**INSTRUCTIONS FOR THE TASK:** Gather all lines from the material that contain the word "None".

**SOURCE INFORMATION:**

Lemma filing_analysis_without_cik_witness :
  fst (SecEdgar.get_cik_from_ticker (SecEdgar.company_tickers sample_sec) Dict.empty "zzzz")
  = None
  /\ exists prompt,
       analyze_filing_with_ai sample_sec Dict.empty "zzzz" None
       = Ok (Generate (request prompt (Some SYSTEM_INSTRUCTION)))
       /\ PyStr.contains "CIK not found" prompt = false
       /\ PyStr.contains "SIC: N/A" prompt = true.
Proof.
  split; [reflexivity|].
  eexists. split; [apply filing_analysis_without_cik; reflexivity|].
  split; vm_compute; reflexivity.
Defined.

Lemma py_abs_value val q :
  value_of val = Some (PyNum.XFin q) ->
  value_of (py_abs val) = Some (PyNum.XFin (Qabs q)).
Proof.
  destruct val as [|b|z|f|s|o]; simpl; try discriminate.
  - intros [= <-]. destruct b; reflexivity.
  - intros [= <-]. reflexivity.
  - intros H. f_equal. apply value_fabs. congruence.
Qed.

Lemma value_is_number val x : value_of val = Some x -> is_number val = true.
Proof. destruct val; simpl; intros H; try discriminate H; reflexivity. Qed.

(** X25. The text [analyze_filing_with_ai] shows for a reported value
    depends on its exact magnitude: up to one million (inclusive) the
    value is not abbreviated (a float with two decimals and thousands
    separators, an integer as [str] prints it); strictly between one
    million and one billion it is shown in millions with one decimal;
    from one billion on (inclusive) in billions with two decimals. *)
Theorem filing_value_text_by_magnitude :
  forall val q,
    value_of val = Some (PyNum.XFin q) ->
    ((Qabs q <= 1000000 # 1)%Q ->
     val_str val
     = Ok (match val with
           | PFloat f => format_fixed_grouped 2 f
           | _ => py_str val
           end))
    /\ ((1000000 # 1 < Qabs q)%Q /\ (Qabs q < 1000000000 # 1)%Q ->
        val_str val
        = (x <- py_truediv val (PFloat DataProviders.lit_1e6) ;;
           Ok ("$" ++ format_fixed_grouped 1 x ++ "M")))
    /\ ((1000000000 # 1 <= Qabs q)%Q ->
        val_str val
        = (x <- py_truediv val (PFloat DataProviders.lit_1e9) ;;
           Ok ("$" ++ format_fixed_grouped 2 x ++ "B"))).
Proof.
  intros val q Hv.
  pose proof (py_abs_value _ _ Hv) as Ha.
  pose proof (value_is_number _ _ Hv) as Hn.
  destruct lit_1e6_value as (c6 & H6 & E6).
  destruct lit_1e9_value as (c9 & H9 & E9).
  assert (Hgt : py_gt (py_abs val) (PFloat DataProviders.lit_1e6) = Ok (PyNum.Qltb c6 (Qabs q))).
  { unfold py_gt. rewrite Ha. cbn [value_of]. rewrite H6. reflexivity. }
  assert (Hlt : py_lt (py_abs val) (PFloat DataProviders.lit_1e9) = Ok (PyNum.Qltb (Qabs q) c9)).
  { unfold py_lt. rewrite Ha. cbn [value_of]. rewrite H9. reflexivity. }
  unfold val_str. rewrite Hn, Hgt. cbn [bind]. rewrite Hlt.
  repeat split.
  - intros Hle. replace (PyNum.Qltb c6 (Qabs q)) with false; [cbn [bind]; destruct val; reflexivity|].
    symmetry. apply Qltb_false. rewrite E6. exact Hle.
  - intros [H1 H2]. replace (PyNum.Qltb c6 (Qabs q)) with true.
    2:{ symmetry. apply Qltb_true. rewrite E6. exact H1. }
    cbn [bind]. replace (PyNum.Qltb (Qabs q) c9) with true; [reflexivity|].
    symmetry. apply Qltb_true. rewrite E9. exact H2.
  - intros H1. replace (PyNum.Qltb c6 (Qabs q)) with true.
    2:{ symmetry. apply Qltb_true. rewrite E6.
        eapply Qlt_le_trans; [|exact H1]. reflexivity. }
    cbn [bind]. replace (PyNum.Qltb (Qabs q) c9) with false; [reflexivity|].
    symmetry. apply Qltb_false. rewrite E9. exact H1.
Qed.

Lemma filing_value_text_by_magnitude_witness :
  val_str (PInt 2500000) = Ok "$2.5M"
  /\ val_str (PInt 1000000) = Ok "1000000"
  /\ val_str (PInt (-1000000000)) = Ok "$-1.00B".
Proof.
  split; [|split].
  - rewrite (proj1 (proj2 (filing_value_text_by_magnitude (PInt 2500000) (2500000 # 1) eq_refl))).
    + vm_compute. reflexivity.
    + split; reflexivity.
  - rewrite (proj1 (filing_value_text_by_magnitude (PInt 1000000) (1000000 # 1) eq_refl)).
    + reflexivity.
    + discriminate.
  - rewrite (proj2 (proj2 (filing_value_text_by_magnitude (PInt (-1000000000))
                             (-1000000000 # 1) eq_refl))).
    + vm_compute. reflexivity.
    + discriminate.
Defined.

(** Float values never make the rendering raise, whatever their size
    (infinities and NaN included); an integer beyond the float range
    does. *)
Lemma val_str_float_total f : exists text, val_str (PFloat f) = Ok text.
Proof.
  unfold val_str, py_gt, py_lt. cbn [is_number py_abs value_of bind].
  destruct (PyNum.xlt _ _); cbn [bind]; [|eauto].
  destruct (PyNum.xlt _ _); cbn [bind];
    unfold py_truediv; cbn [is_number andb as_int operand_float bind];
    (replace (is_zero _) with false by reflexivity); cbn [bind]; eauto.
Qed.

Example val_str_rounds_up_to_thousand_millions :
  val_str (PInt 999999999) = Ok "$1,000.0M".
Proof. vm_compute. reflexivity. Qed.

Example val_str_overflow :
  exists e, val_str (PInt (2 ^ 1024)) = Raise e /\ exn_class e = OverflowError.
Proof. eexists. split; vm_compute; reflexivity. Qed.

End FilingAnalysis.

**OUTPUT FOR THIS EXERCISE:**
  = None
       analyze_filing_with_ai sample_sec Dict.empty "zzzz" None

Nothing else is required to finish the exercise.